Exercise - From the first line of the data below, copy each line up to the one containing "let pick bit", and include that line too.

Extracted entries Block Start

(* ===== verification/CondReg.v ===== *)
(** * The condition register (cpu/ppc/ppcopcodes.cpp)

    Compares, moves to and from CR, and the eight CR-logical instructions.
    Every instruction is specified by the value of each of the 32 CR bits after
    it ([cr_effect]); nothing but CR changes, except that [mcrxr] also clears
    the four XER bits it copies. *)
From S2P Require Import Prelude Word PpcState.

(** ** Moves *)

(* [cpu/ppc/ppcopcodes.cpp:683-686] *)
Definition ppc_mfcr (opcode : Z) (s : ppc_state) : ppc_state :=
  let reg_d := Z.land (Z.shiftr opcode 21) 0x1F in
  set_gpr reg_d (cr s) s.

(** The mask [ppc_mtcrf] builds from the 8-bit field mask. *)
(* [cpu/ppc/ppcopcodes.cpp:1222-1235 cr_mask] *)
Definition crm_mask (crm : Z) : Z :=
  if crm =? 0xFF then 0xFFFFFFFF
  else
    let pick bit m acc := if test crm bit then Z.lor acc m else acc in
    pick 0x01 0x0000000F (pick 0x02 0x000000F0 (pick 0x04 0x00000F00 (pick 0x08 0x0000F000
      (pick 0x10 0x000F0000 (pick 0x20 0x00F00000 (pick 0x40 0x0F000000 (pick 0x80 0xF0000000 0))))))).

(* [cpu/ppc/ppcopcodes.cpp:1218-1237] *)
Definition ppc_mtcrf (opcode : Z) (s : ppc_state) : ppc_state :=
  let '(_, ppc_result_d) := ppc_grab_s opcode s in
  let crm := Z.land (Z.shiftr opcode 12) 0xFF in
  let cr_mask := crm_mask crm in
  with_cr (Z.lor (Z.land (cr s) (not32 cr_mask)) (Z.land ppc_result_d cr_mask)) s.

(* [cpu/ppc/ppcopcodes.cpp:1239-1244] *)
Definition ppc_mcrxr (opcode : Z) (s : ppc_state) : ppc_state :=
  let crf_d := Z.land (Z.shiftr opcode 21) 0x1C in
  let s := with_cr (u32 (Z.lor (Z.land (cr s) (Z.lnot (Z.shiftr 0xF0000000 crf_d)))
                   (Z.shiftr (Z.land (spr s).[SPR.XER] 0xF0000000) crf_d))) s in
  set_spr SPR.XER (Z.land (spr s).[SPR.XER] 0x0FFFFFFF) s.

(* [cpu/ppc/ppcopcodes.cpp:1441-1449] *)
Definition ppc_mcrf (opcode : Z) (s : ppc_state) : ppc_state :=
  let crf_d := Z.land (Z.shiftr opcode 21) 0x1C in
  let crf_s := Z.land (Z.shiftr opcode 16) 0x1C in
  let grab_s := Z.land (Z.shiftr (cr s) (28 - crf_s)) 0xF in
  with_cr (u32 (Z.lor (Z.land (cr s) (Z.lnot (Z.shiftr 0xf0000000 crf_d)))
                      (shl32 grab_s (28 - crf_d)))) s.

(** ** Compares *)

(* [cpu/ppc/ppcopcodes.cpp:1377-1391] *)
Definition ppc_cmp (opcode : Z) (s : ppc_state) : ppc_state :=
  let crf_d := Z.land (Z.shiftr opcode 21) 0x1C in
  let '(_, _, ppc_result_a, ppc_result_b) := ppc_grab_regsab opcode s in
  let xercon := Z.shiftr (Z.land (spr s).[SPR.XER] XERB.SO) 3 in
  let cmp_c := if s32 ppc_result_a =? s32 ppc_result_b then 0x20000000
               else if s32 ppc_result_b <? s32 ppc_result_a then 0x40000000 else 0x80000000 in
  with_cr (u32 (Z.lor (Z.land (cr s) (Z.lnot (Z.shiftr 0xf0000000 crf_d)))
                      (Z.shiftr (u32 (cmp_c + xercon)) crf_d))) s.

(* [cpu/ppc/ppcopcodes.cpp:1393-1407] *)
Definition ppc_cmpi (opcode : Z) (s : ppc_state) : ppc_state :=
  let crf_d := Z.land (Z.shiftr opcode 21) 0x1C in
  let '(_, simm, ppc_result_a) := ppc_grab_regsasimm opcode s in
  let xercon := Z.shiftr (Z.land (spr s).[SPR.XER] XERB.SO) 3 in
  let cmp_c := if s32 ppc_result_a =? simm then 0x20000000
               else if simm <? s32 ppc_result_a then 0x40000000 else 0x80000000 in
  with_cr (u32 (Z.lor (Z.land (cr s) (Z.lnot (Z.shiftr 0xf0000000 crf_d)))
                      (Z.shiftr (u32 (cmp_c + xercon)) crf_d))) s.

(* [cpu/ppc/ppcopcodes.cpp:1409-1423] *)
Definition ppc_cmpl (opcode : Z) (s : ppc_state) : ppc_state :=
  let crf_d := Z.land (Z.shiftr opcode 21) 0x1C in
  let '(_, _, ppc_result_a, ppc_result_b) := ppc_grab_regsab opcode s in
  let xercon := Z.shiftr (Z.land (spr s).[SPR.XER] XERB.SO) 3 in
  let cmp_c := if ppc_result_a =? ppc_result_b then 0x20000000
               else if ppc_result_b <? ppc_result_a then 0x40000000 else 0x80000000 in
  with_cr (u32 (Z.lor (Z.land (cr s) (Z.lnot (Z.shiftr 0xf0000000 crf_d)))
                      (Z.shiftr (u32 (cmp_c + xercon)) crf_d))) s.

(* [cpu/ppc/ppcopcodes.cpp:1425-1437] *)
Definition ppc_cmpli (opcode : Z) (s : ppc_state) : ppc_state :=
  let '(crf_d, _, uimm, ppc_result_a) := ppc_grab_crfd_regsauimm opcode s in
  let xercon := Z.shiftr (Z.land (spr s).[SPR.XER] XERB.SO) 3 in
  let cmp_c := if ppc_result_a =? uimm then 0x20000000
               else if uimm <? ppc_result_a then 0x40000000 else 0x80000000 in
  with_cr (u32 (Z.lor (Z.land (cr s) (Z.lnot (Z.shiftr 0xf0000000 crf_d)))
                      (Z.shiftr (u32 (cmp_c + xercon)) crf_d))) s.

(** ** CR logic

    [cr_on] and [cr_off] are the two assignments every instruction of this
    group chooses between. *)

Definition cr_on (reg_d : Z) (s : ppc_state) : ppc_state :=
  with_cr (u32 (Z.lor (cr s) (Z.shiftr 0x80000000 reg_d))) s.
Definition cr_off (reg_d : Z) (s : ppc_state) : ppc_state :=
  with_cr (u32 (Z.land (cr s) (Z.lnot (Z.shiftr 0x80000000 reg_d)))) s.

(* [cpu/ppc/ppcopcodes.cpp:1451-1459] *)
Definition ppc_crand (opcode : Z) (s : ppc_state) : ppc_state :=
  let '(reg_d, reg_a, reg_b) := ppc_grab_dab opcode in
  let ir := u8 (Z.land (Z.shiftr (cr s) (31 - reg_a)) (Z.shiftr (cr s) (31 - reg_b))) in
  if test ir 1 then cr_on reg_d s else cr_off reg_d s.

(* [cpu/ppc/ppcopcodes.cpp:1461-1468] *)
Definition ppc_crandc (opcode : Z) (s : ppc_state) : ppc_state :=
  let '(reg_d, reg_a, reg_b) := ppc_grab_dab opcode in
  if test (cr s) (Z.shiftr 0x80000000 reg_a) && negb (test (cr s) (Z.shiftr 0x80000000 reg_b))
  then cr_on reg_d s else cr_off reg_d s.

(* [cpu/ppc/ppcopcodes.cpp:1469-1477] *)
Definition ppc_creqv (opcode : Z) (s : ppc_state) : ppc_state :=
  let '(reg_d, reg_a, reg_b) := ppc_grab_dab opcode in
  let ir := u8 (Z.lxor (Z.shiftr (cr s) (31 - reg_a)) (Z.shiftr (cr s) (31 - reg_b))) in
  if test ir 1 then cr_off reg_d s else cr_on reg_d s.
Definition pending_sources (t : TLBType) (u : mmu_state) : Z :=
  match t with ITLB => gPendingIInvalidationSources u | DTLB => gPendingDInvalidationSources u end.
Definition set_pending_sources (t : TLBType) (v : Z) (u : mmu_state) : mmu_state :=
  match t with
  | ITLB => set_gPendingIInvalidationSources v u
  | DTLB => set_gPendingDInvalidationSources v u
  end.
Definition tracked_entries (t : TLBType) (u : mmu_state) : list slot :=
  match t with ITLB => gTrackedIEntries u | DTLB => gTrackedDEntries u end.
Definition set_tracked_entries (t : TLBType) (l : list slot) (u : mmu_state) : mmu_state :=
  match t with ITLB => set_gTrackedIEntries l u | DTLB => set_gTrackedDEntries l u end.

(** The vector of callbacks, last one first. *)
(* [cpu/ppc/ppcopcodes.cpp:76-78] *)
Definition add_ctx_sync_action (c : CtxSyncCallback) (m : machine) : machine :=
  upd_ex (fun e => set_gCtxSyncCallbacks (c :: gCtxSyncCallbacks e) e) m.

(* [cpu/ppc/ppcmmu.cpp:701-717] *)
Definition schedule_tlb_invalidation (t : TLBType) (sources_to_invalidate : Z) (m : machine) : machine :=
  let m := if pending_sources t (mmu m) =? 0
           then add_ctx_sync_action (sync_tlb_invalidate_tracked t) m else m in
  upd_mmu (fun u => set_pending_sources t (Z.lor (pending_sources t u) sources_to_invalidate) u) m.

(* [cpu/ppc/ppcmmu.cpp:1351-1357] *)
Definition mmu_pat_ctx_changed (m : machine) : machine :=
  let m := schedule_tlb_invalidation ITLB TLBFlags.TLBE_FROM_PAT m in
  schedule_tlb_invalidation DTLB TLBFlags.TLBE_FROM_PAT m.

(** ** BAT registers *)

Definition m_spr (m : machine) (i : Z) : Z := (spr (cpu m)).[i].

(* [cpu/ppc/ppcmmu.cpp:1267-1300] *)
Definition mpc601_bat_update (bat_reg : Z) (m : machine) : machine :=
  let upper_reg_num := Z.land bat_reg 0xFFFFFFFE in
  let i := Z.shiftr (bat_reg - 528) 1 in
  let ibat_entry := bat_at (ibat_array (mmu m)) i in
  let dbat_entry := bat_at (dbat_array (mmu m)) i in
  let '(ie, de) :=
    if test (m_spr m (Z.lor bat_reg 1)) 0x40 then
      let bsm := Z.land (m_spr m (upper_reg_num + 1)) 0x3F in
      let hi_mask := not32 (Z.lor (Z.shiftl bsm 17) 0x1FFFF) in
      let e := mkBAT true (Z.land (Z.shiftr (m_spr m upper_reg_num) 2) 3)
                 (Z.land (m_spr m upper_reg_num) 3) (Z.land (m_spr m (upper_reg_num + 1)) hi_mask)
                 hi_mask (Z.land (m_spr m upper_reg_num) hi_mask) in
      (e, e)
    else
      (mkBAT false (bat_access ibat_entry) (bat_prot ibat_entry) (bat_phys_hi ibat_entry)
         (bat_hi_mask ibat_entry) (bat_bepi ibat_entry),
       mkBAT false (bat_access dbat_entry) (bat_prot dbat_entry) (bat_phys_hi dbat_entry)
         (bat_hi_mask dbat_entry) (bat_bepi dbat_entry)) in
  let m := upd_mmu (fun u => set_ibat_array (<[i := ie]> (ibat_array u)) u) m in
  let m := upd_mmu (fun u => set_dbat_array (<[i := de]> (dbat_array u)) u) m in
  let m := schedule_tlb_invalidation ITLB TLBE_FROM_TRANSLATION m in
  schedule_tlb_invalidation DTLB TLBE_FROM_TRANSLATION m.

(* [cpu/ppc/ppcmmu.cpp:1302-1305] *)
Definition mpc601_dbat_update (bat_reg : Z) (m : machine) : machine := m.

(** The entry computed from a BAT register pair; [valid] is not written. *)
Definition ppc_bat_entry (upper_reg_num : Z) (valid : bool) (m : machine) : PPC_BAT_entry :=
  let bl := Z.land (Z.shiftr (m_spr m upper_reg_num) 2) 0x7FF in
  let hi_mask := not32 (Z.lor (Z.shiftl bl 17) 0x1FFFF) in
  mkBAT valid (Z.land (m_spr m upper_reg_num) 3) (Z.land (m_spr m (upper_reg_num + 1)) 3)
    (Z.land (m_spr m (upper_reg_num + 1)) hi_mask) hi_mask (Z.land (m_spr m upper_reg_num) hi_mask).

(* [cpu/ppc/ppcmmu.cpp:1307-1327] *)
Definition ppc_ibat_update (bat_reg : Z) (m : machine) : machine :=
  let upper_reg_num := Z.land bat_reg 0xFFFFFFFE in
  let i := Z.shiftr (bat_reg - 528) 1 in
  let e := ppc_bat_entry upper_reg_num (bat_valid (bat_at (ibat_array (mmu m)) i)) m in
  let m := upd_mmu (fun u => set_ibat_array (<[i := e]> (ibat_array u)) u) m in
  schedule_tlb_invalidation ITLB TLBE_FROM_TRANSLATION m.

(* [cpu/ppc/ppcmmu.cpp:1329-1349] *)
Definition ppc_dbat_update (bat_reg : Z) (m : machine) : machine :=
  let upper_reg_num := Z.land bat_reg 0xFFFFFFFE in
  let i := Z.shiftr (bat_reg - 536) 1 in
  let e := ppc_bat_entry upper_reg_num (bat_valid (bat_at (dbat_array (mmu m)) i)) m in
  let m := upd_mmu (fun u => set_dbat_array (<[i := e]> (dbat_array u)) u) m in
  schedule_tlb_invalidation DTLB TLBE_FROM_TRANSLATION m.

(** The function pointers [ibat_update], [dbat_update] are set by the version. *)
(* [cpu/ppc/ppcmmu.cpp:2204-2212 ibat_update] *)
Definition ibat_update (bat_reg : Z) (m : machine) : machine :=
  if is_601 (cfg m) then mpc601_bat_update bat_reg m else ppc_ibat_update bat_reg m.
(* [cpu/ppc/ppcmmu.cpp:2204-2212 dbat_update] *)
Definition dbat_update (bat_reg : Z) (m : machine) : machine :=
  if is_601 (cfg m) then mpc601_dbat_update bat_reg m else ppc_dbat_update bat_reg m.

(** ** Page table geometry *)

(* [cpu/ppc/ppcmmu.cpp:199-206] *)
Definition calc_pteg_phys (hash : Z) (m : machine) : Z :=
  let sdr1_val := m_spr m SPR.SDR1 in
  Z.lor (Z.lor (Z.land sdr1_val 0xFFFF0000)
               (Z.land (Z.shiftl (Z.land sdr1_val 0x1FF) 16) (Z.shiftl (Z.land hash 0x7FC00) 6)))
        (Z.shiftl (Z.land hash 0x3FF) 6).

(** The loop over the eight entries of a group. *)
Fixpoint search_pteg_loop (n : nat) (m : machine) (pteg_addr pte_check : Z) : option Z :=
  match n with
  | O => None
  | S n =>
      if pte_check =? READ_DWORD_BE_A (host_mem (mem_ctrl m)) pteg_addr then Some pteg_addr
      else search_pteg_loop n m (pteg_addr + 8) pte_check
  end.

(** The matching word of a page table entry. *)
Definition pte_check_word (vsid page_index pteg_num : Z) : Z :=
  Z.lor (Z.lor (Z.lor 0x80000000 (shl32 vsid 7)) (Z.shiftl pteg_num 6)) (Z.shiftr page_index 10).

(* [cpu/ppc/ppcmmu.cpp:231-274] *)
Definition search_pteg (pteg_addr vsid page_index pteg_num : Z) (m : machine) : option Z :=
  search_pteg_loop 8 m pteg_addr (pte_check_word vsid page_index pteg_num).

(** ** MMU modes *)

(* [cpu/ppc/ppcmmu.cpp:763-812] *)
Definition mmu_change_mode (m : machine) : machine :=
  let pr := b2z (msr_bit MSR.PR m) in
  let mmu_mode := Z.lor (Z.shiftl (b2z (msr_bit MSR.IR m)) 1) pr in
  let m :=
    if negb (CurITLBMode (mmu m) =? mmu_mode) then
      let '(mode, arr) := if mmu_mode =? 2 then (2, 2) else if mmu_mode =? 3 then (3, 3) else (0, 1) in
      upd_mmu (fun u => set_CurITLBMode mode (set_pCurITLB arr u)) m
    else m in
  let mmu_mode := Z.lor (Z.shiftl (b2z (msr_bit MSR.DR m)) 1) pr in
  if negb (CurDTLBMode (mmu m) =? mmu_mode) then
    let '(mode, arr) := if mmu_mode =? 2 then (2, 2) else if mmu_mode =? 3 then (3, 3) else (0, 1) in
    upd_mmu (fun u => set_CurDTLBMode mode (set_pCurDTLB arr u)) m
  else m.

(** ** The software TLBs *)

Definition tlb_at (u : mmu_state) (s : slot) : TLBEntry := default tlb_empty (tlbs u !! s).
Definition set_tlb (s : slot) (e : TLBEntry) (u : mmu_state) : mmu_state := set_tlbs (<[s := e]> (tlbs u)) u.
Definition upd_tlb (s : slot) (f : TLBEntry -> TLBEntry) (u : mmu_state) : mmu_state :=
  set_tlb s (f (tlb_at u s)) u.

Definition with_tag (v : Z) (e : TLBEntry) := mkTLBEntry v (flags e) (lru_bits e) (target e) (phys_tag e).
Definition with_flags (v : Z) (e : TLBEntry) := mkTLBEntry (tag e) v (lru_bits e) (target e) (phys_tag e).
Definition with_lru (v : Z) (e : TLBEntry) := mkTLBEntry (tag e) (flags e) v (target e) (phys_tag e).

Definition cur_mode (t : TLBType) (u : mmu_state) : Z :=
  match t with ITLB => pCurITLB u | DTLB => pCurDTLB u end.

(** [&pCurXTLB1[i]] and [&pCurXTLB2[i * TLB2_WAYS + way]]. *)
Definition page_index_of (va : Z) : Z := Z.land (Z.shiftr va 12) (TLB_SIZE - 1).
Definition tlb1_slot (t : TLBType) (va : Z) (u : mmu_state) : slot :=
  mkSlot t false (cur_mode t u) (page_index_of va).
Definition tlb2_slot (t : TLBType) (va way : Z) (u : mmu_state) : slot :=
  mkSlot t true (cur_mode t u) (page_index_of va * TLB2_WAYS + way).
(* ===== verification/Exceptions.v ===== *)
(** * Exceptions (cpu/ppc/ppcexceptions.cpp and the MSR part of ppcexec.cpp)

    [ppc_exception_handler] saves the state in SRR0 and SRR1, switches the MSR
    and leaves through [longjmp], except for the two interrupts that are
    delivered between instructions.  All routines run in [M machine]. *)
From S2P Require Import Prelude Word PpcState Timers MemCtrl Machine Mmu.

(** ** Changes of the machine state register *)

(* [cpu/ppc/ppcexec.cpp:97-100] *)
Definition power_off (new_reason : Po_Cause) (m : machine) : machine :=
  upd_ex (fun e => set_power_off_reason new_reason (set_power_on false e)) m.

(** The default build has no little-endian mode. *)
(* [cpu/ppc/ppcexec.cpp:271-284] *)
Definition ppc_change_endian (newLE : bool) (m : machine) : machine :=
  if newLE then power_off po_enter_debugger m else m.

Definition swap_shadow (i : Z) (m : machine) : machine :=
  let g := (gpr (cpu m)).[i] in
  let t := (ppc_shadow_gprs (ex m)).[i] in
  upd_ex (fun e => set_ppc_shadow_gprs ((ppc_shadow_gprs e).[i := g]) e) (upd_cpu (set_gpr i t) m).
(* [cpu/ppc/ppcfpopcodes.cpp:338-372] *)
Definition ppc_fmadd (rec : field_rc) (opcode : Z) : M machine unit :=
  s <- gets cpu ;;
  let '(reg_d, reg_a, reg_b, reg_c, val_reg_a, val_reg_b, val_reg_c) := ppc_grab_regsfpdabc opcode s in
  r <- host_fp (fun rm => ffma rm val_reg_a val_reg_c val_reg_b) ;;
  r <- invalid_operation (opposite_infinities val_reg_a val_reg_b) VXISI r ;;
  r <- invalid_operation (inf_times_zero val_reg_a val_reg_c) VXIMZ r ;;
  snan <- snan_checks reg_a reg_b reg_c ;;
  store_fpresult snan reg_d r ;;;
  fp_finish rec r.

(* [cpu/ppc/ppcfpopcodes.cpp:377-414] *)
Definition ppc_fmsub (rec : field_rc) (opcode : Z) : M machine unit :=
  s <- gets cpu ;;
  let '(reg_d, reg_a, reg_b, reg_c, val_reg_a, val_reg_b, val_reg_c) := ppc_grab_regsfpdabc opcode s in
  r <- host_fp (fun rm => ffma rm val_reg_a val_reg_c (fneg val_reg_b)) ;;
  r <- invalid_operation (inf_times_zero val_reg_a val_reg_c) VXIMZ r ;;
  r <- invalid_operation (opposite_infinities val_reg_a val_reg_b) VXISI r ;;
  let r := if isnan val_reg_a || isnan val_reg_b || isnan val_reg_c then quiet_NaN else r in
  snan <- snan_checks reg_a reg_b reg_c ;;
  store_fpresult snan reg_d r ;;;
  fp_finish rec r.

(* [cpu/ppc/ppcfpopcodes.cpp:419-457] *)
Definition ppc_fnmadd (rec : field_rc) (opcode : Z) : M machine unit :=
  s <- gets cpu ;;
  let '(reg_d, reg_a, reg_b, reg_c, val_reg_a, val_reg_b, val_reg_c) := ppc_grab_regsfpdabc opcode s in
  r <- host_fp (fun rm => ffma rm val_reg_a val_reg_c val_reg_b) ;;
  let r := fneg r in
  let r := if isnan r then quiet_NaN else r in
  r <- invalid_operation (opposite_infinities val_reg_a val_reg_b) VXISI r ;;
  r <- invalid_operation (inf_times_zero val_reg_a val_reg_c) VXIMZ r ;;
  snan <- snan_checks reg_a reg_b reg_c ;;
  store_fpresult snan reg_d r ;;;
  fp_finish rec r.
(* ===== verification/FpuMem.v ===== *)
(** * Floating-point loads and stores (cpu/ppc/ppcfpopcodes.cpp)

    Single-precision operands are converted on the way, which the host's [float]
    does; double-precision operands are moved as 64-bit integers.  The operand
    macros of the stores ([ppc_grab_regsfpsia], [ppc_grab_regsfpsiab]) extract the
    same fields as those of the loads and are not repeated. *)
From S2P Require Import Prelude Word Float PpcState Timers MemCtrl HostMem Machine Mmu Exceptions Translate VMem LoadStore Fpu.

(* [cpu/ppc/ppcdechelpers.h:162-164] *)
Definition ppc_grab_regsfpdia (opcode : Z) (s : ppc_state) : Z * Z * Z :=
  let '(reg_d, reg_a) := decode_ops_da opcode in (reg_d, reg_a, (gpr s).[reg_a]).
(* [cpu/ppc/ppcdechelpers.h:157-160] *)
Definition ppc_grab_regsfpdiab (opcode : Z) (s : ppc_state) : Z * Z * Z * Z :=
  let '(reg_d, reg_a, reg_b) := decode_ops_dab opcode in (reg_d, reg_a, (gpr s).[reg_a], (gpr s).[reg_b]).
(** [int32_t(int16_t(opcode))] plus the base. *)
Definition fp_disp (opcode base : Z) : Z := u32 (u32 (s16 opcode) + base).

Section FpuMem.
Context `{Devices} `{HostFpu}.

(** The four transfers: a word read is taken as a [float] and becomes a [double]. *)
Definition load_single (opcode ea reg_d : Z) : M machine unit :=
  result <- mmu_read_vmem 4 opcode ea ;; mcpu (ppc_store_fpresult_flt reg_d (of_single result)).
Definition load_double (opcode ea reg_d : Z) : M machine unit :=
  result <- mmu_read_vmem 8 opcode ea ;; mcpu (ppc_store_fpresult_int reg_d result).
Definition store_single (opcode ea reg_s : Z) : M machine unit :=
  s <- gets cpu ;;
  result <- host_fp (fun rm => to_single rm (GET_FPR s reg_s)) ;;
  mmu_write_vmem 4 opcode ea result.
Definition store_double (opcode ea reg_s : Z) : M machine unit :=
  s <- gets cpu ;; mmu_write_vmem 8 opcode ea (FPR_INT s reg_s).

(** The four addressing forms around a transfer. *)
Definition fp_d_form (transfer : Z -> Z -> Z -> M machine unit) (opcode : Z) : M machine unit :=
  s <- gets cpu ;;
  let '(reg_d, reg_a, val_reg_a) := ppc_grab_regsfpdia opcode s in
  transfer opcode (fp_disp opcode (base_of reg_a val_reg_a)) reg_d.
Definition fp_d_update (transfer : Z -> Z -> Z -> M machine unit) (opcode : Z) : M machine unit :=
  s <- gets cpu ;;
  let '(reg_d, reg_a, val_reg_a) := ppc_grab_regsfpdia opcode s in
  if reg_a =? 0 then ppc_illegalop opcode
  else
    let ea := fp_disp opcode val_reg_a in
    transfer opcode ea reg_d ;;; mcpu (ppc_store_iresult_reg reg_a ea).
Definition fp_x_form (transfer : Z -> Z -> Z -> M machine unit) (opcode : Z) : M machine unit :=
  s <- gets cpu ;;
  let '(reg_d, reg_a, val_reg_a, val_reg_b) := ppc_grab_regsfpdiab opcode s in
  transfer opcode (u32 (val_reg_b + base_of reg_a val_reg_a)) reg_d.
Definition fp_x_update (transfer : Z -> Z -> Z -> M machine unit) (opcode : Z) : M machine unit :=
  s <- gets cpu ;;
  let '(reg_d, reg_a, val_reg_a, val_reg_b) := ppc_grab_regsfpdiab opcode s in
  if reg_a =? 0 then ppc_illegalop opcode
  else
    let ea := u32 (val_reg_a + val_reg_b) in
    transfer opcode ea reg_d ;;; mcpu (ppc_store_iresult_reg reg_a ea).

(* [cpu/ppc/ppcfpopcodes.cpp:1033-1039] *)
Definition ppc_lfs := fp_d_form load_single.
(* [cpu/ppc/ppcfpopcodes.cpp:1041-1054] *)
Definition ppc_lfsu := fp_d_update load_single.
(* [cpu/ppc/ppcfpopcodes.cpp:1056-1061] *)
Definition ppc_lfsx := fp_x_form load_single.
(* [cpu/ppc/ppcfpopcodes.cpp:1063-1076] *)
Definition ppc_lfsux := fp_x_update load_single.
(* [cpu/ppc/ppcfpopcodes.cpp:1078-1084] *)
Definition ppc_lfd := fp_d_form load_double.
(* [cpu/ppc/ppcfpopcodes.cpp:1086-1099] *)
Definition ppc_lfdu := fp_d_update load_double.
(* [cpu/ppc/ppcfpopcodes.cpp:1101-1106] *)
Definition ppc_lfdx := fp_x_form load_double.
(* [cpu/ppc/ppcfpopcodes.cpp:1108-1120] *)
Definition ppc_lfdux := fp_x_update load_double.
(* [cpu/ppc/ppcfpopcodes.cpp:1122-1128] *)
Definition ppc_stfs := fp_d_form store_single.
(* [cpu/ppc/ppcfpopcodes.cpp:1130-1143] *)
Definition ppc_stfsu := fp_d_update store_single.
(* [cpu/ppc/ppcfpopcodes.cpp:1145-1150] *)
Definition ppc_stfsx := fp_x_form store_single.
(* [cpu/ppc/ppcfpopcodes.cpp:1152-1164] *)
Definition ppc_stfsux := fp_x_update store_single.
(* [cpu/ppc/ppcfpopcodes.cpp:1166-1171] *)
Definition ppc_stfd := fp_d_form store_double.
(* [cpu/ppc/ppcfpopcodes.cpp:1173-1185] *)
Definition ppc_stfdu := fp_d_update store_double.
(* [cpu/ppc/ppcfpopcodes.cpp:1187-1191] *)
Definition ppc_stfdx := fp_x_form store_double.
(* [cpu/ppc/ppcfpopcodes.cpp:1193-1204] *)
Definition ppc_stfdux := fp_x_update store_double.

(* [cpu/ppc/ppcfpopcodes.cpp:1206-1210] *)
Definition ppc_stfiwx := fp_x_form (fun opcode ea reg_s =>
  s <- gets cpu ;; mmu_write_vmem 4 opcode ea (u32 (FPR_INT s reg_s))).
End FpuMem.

Extracted entries Block End

Solution for this exercise -
(* ===== verification/CondReg.v ===== *)
(** * The condition register (cpu/ppc/ppcopcodes.cpp)

    Compares, moves to and from CR, and the eight CR-logical instructions.
    Every instruction is specified by the value of each of the 32 CR bits after
    it ([cr_effect]); nothing but CR changes, except that [mcrxr] also clears
    the four XER bits it copies. *)
From S2P Require Import Prelude Word PpcState.

(** ** Moves *)

(* [cpu/ppc/ppcopcodes.cpp:683-686] *)
Definition ppc_mfcr (opcode : Z) (s : ppc_state) : ppc_state :=
  let reg_d := Z.land (Z.shiftr opcode 21) 0x1F in
  set_gpr reg_d (cr s) s.

(** The mask [ppc_mtcrf] builds from the 8-bit field mask. *)
(* [cpu/ppc/ppcopcodes.cpp:1222-1235 cr_mask] *)
Definition crm_mask (crm : Z) : Z :=
  if crm =? 0xFF then 0xFFFFFFFF
  else
    let pick bit m acc := if test crm bit then Z.lor acc m else acc in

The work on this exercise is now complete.